> _EXERCISE PROMPT_:
Nothing should appear in the answer except the lines from the one containing "let fs1 := snd" through the end of the records below, written out exactly.

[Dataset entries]
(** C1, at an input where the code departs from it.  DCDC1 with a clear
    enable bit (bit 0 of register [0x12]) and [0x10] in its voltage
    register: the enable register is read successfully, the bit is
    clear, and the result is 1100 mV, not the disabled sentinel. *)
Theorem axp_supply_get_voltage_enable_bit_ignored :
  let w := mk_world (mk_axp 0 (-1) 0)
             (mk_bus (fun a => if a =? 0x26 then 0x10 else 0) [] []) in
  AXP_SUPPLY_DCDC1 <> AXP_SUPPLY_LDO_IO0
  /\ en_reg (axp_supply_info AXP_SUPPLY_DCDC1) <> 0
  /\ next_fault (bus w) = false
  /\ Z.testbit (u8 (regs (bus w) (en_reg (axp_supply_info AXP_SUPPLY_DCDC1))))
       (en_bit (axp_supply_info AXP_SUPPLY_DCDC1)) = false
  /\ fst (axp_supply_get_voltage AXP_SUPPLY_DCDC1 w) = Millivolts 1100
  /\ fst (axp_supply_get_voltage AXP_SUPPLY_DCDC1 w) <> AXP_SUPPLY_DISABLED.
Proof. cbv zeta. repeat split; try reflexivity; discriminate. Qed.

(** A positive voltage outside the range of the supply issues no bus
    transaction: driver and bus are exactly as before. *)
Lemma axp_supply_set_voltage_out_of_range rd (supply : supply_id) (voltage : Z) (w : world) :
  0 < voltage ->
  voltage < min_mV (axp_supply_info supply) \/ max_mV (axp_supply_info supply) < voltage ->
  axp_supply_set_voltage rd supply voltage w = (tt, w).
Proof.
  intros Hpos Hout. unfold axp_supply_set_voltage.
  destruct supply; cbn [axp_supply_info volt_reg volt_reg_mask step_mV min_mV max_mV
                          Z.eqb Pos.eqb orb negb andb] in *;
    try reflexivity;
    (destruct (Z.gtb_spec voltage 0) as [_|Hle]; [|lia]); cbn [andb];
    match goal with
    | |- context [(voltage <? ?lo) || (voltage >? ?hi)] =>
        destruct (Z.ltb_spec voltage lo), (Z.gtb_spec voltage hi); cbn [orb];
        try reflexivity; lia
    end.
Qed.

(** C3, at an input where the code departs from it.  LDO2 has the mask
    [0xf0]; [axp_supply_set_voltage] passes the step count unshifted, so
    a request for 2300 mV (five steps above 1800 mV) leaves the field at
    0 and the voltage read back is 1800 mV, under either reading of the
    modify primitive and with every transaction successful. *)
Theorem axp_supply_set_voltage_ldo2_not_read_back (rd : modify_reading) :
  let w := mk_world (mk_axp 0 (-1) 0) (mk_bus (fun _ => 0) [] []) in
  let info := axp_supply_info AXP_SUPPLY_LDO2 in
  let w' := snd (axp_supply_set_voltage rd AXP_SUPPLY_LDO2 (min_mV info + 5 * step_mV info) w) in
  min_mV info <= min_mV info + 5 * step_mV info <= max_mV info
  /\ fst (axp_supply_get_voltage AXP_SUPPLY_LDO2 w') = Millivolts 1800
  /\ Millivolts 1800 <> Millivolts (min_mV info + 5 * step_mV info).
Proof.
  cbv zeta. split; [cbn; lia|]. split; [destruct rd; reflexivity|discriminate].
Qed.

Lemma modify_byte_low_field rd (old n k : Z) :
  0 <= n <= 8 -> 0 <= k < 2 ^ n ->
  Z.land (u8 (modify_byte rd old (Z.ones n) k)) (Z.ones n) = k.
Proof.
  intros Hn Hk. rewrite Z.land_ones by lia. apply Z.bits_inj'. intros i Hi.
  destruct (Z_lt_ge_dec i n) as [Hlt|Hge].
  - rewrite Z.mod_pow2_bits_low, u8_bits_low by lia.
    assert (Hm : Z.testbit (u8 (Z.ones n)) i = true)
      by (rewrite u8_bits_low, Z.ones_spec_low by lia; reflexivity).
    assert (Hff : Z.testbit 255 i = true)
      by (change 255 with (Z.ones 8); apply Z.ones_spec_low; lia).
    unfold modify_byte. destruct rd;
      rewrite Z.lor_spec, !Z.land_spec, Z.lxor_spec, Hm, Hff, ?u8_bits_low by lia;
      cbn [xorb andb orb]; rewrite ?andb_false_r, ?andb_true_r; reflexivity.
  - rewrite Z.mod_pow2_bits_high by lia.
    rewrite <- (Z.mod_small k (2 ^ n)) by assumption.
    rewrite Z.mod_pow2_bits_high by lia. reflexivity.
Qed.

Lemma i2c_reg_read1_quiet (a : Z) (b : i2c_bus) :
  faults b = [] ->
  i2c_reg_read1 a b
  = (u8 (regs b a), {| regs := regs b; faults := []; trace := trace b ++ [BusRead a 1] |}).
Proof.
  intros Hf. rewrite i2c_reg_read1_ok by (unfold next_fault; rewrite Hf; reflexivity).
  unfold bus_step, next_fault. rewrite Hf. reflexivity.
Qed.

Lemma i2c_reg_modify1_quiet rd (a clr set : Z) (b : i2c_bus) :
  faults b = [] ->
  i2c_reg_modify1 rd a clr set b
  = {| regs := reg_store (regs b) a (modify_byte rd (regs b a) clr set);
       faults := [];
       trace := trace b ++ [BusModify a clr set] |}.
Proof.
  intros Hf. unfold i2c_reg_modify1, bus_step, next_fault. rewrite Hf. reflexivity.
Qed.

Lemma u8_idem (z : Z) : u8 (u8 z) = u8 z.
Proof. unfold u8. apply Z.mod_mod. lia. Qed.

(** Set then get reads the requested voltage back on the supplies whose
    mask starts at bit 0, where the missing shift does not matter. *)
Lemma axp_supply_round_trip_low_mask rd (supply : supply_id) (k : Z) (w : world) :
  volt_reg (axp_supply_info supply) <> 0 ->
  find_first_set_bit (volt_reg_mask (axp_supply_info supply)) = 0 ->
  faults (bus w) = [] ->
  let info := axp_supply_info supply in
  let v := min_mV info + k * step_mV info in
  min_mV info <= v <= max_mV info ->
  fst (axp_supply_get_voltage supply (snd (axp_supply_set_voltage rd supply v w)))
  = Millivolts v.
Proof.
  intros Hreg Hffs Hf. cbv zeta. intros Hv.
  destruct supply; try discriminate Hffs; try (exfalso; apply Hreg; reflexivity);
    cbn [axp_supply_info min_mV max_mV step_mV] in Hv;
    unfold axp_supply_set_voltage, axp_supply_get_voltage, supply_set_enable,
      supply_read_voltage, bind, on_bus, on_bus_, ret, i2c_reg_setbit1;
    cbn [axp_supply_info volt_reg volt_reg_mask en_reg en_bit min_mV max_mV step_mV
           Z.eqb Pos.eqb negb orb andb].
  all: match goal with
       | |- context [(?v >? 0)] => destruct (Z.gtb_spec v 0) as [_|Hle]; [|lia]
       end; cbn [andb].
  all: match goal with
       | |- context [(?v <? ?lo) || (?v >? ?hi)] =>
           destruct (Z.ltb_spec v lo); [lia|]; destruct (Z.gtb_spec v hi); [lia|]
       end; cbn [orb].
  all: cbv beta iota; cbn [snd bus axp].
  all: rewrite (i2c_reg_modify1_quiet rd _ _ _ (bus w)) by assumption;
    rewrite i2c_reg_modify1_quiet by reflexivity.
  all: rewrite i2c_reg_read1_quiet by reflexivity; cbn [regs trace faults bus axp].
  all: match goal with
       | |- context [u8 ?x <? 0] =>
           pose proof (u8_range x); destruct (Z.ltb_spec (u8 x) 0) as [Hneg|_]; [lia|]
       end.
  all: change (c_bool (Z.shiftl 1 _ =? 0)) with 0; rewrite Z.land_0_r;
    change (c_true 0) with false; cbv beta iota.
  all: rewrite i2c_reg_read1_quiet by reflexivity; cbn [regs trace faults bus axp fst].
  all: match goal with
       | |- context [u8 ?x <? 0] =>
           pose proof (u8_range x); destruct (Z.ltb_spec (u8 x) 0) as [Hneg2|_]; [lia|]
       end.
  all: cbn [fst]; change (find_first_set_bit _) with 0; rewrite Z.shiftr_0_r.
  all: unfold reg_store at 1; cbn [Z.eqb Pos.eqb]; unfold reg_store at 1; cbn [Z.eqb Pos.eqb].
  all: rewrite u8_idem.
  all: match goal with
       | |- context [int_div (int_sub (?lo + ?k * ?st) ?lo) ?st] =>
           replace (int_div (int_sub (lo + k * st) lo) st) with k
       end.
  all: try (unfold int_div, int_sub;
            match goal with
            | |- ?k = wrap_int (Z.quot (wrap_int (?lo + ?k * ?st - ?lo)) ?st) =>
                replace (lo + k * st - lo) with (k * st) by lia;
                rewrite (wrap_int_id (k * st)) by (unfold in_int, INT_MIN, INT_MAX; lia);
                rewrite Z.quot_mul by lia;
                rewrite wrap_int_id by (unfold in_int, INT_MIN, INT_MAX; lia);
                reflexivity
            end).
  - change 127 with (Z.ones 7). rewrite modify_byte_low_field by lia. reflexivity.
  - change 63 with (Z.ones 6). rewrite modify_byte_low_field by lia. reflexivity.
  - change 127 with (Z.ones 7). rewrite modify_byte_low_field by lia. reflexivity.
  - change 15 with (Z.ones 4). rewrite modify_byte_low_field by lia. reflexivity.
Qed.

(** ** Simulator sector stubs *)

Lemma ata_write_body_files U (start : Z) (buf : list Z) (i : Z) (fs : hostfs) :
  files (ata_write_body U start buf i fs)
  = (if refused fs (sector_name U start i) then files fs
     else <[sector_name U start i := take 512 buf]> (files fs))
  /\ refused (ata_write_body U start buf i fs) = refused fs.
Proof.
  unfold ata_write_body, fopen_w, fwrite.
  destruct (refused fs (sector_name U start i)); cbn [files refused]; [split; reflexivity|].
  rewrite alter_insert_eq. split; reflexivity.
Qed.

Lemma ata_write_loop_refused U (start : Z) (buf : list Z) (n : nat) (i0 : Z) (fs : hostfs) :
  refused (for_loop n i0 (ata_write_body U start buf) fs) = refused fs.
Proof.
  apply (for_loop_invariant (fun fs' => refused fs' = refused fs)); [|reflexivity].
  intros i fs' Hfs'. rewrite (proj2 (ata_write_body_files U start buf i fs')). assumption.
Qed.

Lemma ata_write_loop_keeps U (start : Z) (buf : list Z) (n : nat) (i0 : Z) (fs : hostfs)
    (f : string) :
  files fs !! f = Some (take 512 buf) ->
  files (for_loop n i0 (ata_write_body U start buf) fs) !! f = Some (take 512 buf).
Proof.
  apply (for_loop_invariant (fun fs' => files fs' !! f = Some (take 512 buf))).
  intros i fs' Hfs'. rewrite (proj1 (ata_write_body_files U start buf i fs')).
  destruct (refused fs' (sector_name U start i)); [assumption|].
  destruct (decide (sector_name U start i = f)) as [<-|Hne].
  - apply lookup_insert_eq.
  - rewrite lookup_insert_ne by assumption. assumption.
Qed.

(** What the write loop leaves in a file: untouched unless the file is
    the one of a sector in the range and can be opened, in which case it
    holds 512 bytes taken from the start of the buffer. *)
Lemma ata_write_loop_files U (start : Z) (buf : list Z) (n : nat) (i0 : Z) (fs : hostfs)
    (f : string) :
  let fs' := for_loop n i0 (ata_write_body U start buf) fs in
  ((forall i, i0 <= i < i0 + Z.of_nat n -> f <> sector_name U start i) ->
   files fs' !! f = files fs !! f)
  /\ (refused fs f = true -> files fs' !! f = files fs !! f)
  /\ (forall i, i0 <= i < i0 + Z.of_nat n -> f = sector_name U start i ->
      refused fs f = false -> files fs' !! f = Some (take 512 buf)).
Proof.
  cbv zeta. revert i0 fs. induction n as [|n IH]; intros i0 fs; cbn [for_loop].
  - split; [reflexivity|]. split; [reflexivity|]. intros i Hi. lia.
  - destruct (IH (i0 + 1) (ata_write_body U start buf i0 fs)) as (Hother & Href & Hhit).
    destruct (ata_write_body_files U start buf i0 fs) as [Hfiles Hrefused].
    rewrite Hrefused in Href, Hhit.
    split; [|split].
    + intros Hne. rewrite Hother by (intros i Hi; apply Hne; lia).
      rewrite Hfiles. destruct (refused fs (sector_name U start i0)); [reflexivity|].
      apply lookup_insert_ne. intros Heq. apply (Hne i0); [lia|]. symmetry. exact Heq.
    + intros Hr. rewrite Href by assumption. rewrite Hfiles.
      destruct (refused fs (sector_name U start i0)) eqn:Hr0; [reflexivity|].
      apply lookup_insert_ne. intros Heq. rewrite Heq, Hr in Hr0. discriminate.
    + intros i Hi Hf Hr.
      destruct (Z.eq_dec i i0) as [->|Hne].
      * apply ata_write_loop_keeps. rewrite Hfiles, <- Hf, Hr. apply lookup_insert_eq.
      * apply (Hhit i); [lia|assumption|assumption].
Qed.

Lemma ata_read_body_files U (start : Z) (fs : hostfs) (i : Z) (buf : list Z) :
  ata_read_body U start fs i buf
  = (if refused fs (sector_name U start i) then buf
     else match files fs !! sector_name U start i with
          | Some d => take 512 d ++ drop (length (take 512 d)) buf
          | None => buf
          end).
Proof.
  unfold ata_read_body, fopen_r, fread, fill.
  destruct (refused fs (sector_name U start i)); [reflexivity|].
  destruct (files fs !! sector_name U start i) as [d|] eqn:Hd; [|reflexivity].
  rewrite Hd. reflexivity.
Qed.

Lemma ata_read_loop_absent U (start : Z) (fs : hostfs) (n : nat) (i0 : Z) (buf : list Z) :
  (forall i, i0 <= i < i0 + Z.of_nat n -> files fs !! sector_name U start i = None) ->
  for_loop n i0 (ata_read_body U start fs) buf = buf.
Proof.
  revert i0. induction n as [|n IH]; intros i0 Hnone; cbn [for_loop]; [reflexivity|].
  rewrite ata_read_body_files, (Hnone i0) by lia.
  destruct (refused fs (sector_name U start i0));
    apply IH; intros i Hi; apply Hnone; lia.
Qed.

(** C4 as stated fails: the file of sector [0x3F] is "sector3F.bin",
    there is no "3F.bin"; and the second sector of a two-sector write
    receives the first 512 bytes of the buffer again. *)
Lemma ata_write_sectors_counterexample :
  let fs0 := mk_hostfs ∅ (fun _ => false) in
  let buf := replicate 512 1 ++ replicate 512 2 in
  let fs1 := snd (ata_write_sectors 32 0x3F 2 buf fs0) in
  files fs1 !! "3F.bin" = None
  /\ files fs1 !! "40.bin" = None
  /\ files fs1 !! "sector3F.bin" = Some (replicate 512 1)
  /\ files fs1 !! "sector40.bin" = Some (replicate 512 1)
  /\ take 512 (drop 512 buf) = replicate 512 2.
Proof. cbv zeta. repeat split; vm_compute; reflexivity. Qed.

> _RESPONSE_:
  let fs1 := snd (ata_write_sectors 32 0x3F 2 buf fs0) in
  files fs1 !! "3F.bin" = None
  /\ files fs1 !! "40.bin" = None
  /\ files fs1 !! "sector3F.bin" = Some (replicate 512 1)
  /\ files fs1 !! "sector40.bin" = Some (replicate 512 1)
  /\ take 512 (drop 512 buf) = replicate 512 2.
Proof. cbv zeta. repeat split; vm_compute; reflexivity. Qed.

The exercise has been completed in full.